##### Records supplied
(** One value at the start of [s] (no leading white space), and the rest
    of the input; [parse_items] and [parse_members] read what follows an
    opening bracket or a comma. *)
Fixpoint parse_value (fuel : nat) (s : string) : option (json * string) :=
  match fuel with
  | O => None
  | S fuel' =>
      match s with
      | EmptyString => None
      | String c rest =>
          if Ascii.eqb c "{" then
            match skip_ws rest with
            | String "}" r => Some (JDict [], r)
            | r => parse_members fuel' r []
            end
          else if Ascii.eqb c "[" then
            match skip_ws rest with
            | String "]" r => Some (JList [], r)
            | r => parse_items fuel' r []
            end
          else if Ascii.eqb c "034" then
            match scan_string rest with
            | Some (t, r) => Some (JStr t, r)
            | None => None
            end
          else if Ascii.eqb c "t" then literal "true" (JBool true) s
          else if Ascii.eqb c "f" then literal "false" (JBool false) s
          else if Ascii.eqb c "n" then literal "null" JNull s
          else if Ascii.eqb c "N" then literal "NaN" (JFloat "NaN") s
          else if Ascii.eqb c "I" then literal "Infinity" (JFloat "Infinity") s
          else if Ascii.eqb c "-" then
            match literal "-Infinity" (JFloat "-Infinity") s with
            | Some r => Some r
            | None => scan_number s
            end
          else scan_number s
      end
  end

with parse_items (fuel : nat) (s : string) (acc : list json) : option (json * string) :=
  match fuel with
  | O => None
  | S fuel' =>
      match parse_value fuel' s with
      | Some (v, rest) =>
          match skip_ws rest with
          | String "," r => parse_items fuel' (skip_ws r) (acc ++ [v])
          | String "]" r => Some (JList (acc ++ [v]), r)
          | _ => None
          end
      | None => None
      end
  end

with parse_members (fuel : nat) (s : string) (acc : list (string * json))
  : option (json * string) :=
  match fuel with
  | O => None
  | S fuel' =>
      match s with
      | String "034" rest =>
          match scan_string rest with
          | Some (k, rest1) =>
              match skip_ws rest1 with
              | String ":" rest2 =>
                  match parse_value fuel' (skip_ws rest2) with
                  | Some (v, rest3) =>
                      match skip_ws rest3 with
                      | String "," r => parse_members fuel' (skip_ws r) (dict_set k v acc)
                      | String "}" r => Some (JDict (dict_set k v acc), r)
                      | _ => None
                      end
                  | None => None
                  end
              | _ => None
              end
          | None => None
          end
      | _ => None
      end
  end.

(** [json.loads(text)]: one value, white space around it allowed, nothing
    else.  Every step of the parser consumes input, so twice the length of
    the text is fuel enough. *)
Definition loads (text : string) : result json :=
  match parse_value (2 * String.length text + 2) (skip_ws text) with
  | Some (v, rest) =>
      match skip_ws rest with
      | EmptyString => Returned v
      | _ => Raised JSONDecodeError
      end
  | None => Raised JSONDecodeError
  end.

(** ** json.dumps, used to write the payloads of the examples *)

Definition quote : string := String "034" EmptyString.

Fixpoint escape (s : string) : string :=
  match s with
  | EmptyString => EmptyString
  | String c rest =>
      ((if Ascii.eqb c "034" then String "\" quote
        else if Ascii.eqb c "\" then "\\"
        else if Ascii.eqb c "010" then "\n"
        else String c "") ++ escape rest)%string
  end.

Fixpoint dumps (v : json) : string :=
  match v with
  | JNull => "null"
  | JBool true => "true"
  | JBool false => "false"
  | JInt n => Fixtures.str_int n
  | JFloat l => l
  | JStr s => (quote ++ escape s ++ quote)%string
  | JList items =>
      ("[" ++ String.concat ", " (map dumps items) ++ "]")%string
  | JDict members =>
      ("{" ++ String.concat ", "
                (map (fun kv => (quote ++ escape (fst kv) ++ quote ++ ": " ++ dumps (snd kv))%string)
                     members)
           ++ "}")%string
  end.

(** ** Operations on decoded values *)

(** The value of a decoded number ([True] and [False] count as 1 and 0);
    [NaN] and the infinities have none. *)
Definition literal_value (l : string) : option Q :=
  let (neg, s1) := match l with
                   | String "-" r => (true, r)
                   | _ => (false, l)
                   end in
  let (ip, s2) := span_digits s1 in
  let (fp, s3) := match s2 with
                  | String "." r => span_digits r
                  | _ => (EmptyString, s2)
                  end in
  let expo := match s3 with
              | String _ (String "-" r) => Some (- int_of_digits 0 r)
              | String _ (String "+" r) => Some (int_of_digits 0 r)
              | String _ r => Some (int_of_digits 0 r)
              | EmptyString => Some 0
              end in
  match ip, expo with
  | EmptyString, _ | _, None => None
  | _, Some e =>
      let m := int_of_digits 0 (ip ++ fp)%string in
      let m := if neg then - m else m in
      let k := e - Z.of_nat (String.length fp) in
      Some (if k <? 0 then (m # Z.to_pos (10 ^ (- k))) else inject_Z (m * 10 ^ k))
  end.

Definition number_value (v : json) : option Q :=
  match v with
  | JBool b => Some (if b then 1 else 0)%Q
  | JInt n => Some (inject_Z n)
  | JFloat l => literal_value l
  | _ => None
  end.

(** [a == b]: numbers by value, strings and [None] by content, lists and
    dicts member by member (dicts in the order of their keys). *)
Fixpoint eqb (a b : json) : bool :=
  match number_value a, number_value b with
  | Some x, Some y => Qeq_bool x y
  | _, _ =>
      match a, b with
      | JNull, JNull => true
      | JFloat x, JFloat y => String.eqb x y && negb (String.eqb x "NaN")
      | JStr x, JStr y => String.eqb x y
      | JList xs, JList ys =>
          (fix all2 (xs ys : list json) : bool :=
             match xs, ys with
             | [], [] => true
             | x :: xs', y :: ys' => eqb x y && all2 xs' ys'
             | _, _ => false
             end) xs ys
      | JDict xs, JDict ys =>
          (fix all2 (xs ys : list (string * json)) : bool :=
             match xs, ys with
             | [], [] => true
             | (k, x) :: xs', (k', y) :: ys' => String.eqb k k' && eqb x y && all2 xs' ys'
             | _, _ => false
             end) xs ys
      | _, _ => false
      end
  end.

(** [e.get(key)]: only a dict has [get]; a missing key gives [None]. *)
Definition get (e : json) (key : string) : result (option json) :=
  match e with
  | JDict members => Returned (dict_get key members)
  | _ => Raised AttributeError
  end.

(** [e[key]] *)
Definition item (e : json) (key : string) : result json :=
  match e with
  | JDict members =>
      match dict_get key members with
      | Some v => Returned v
      | None => Raised (KeyError key)
      end
  | _ => Raised (OtherException "TypeError")
  end.

(** [key in e] for a dict. *)
Definition has_key (e : json) (key : string) : bool :=
  match e with
  | JDict members => match dict_get key members with Some _ => true | None => false end
  | _ => false
  end.

End Json.

(* ================================================================== *)
(** * tests/test_nats_events.py: the event handler and the
      event-correlation tests *)
(* ================================================================== *)

Module Bus.
Import Py Json.

Record message := { subject : string; data : bytes }.

(** ** The callback

    [event_handler] closes over the list [received_events]; the list is
    passed in and handed back.  The [try] body decodes and parses; only
    [json.JSONDecodeError] is caught. *)
Definition event_handler (msg : message) (received_events : list json)
  : result unit * list json :=
  let parsed := match decode (data msg) with
                | Returned text => loads text
                | Raised e => Raised e
                end in
  match parsed with
  | Returned event_data => (Returned tt, received_events ++ [event_data])
  | Raised JSONDecodeError => (Returned tt, received_events)
  | Raised e => (Raised e, received_events)
  end.

(** ** The client and the service, as the tests see them *)

Inductive op :=
| Subscribe (subject : string)
| Flush
| Http (method path : string)
| Sleep (ms : Z).

Record http_response := { status_code : Z; body : json }.

(** The dict passed as [json=...] to an HTTP call. *)
Inductive payload :=
| driver_payload (driver_data : Fixtures.driver_data)
| location_payload (location_data : Fixtures.location)
| status_payload (status : string).

(** What the outside world does: the messages that reach the client
    during its n-th suspension ([await]), and the answer of the service to
    the n-th HTTP call. *)
Record environment := {
  arrivals : nat -> list message;
  http : nat -> string -> string -> payload -> http_response
}.

Record world := {
  subscriptions : list string;    (* subjects with the callback registered *)
  received_events : list json;
  callback_errors : list exn;     (* exceptions raised inside the callback *)
  awaits : nat;                   (* suspensions so far *)
  calls : nat;                    (* HTTP calls so far *)
  trace : list op;                (* the operations, in program order *)
  held_at_action : option nat;    (* events already held when the first HTTP call was made *)
  test_drivers : list json        (* the list of the [test_drivers] fixture *)
}.

(** The client's dispatch: a message on a subscribed subject is passed to
    the callback; an exception of the callback goes to the client's error
    handler and the subscription stays. *)
Definition dispatch (subs : list string) (st : list json * list exn) (msg : message)
  : list json * list exn :=
  if existsb (String.eqb (subject msg)) subs then
    match event_handler msg (fst st) with
    | (Returned tt, events) => (events, snd st)
    | (Raised e, events) => (events, snd st ++ [e])
    end
  else st.

(** A suspension of the test: the event loop runs the callbacks for what
    has arrived. *)
Definition suspend (env : environment) (o : op) (w : world) : world :=
  let st := fold_left (dispatch (subscriptions w)) (arrivals env (awaits w))
                      (received_events w, callback_errors w) in
  {| subscriptions := subscriptions w;
     received_events := fst st;
     callback_errors := snd st;
     awaits := S (awaits w);
     calls := calls w;
     trace := trace w ++ [o];
     held_at_action := held_at_action w;
     test_drivers := test_drivers w |}.

(** A test step: a world transformer that may raise. *)
Definition T (A : Type) : Type := world -> result A * world.

Definition ret {A} (a : A) : T A := fun w => (Returned a, w).

Definition raise {A} (e : exn) : T A := fun w => (Raised e, w).

Definition bind {A B} (m : T A) (k : A -> T B) : T B :=
  fun w => match m w with
           | (Returned a, w') => k a w'
           | (Raised e, w') => (Raised e, w')
           end.

Notation "x <- m ;; k" := (bind m (fun x => k))
  (at level 61, m at next level, right associativity).
Notation "m ;;; k" := (bind m (fun _ => k))
  (at level 61, right associativity).

Definition lift {A} (r : result A) : T A := fun w => (r, w).

(** [assert c] *)
Definition assert (c : bool) : T unit :=
  if c then ret tt else raise (AssertionError "").

(** [await nats_client.subscribe(subject, cb=event_handler)] *)
Definition subscribe (env : environment) (subj : string) : T unit :=
  fun w =>
    (Returned tt,
     suspend env (Subscribe subj)
       {| subscriptions := subscriptions w ++ [subj];
          received_events := received_events w;
          callback_errors := callback_errors w;
          awaits := awaits w; calls := calls w; trace := trace w;
          held_at_action := held_at_action w;
          test_drivers := test_drivers w |}).

(** [await nats_client.flush()] *)
Definition flush (env : environment) : T unit :=
  fun w => (Returned tt, suspend env Flush w).

(** [await asyncio.sleep(seconds)] *)
Definition sleep (env : environment) (ms : Z) : T unit :=
  fun w => (Returned tt, suspend env (Sleep ms) w).

(** A call through [requests]: it blocks the thread, so no callback runs
    while it is under way. *)
Definition request (env : environment) (method path : string) (sent : payload)
  : T http_response :=
  fun w =>
    (Returned (http env (calls w) method path sent),
     {| subscriptions := subscriptions w;
        received_events := received_events w;
        callback_errors := callback_errors w;
        awaits := awaits w;
        calls := S (calls w);
        trace := trace w ++ [Http method path];
        held_at_action := match held_at_action w with
                          | Some n => Some n
                          | None => Some (List.length (received_events w))
                          end;
        test_drivers := test_drivers w |}).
##########
_What you need to do:_ Would you print exactly, and only, the lines of the data above from the line with "let k := e - Z.of_nat" through the line with "(** [key in e] for a dict. *)", inclusive?

_Task answer:_
      let k := e - Z.of_nat (String.length fp) in
      Some (if k <? 0 then (m # Z.to_pos (10 ^ (- k))) else inject_Z (m * 10 ^ k))
  end.

Definition number_value (v : json) : option Q :=
  match v with
  | JBool b => Some (if b then 1 else 0)%Q
  | JInt n => Some (inject_Z n)
  | JFloat l => literal_value l
  | _ => None
  end.

(** [a == b]: numbers by value, strings and [None] by content, lists and
    dicts member by member (dicts in the order of their keys). *)
Fixpoint eqb (a b : json) : bool :=
  match number_value a, number_value b with
  | Some x, Some y => Qeq_bool x y
  | _, _ =>
      match a, b with
      | JNull, JNull => true
      | JFloat x, JFloat y => String.eqb x y && negb (String.eqb x "NaN")
      | JStr x, JStr y => String.eqb x y
      | JList xs, JList ys =>
          (fix all2 (xs ys : list json) : bool :=
             match xs, ys with
             | [], [] => true
             | x :: xs', y :: ys' => eqb x y && all2 xs' ys'
             | _, _ => false
             end) xs ys
      | JDict xs, JDict ys =>
          (fix all2 (xs ys : list (string * json)) : bool :=
             match xs, ys with
             | [], [] => true
             | (k, x) :: xs', (k', y) :: ys' => String.eqb k k' && eqb x y && all2 xs' ys'
             | _, _ => false
             end) xs ys
      | _, _ => false
      end
  end.

(** [e.get(key)]: only a dict has [get]; a missing key gives [None]. *)
Definition get (e : json) (key : string) : result (option json) :=
  match e with
  | JDict members => Returned (dict_get key members)
  | _ => Raised AttributeError
  end.

(** [e[key]] *)
Definition item (e : json) (key : string) : result json :=
  match e with
  | JDict members =>
      match dict_get key members with
      | Some v => Returned v
      | None => Raised (KeyError key)
      end
  | _ => Raised (OtherException "TypeError")
  end.

(** [key in e] for a dict. *)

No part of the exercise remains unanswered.